- [WHAT TO DO]
Each line from the one containing "mod 2 ^ n)) m)" through the last line of the entries below is to be transcribed exactly. Nothing else belongs in the reply.

** DATA follows **

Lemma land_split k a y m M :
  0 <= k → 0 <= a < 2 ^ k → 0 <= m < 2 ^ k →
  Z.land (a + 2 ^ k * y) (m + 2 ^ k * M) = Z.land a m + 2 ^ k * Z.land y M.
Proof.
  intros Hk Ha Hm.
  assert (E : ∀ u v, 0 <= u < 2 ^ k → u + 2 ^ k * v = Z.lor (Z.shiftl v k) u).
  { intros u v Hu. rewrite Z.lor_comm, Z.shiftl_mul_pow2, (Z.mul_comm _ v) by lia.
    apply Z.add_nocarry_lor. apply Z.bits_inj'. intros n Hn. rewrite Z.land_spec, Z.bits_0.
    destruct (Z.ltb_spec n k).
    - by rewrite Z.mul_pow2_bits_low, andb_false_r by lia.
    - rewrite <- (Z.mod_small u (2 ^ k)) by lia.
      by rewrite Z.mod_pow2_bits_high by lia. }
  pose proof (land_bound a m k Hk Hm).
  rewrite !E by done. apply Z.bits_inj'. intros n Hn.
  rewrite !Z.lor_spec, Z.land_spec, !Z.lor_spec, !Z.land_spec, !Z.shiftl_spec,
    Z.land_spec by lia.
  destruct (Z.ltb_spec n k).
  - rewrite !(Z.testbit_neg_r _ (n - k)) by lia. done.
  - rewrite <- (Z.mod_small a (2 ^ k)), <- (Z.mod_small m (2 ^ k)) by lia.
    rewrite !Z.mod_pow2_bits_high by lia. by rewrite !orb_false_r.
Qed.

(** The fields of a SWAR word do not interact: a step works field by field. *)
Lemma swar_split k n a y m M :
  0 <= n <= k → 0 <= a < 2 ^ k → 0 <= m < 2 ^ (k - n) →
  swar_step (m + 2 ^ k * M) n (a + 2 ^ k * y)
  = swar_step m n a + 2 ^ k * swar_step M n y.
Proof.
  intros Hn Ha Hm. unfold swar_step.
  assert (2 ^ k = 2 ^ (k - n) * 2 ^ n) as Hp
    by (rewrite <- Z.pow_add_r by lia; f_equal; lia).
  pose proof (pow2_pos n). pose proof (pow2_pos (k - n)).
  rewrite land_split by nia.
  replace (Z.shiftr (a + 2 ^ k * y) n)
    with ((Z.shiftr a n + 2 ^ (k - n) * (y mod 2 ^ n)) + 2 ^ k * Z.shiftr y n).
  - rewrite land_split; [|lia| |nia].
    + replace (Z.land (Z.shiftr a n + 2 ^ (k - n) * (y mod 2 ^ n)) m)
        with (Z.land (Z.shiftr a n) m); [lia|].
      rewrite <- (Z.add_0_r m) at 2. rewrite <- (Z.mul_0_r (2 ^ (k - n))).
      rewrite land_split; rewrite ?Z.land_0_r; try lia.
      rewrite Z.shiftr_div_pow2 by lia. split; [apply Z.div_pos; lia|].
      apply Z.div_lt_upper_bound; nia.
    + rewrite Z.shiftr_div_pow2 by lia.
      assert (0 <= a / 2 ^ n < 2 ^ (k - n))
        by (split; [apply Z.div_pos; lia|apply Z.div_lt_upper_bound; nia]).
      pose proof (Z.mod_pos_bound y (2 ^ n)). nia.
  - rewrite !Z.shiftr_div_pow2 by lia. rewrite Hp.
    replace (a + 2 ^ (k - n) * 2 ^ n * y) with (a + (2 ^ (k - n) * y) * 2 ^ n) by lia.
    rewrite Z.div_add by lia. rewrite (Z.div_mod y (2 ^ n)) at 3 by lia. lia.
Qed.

** End of DATA **

- [WRITTEN RESPONSE]
    + replace (Z.land (Z.shiftr a n + 2 ^ (k - n) * (y mod 2 ^ n)) m)
        with (Z.land (Z.shiftr a n) m); [lia|].
      rewrite <- (Z.add_0_r m) at 2. rewrite <- (Z.mul_0_r (2 ^ (k - n))).
      rewrite land_split; rewrite ?Z.land_0_r; try lia.
      rewrite Z.shiftr_div_pow2 by lia. split; [apply Z.div_pos; lia|].
      apply Z.div_lt_upper_bound; nia.
    + rewrite Z.shiftr_div_pow2 by lia.
      assert (0 <= a / 2 ^ n < 2 ^ (k - n))
        by (split; [apply Z.div_pos; lia|apply Z.div_lt_upper_bound; nia]).
      pose proof (Z.mod_pos_bound y (2 ^ n)). nia.
  - rewrite !Z.shiftr_div_pow2 by lia. rewrite Hp.
    replace (a + 2 ^ (k - n) * 2 ^ n * y) with (a + (2 ^ (k - n) * y) * 2 ^ n) by lia.
    rewrite Z.div_add by lia. rewrite (Z.div_mod y (2 ^ n)) at 3 by lia. lia.
Qed.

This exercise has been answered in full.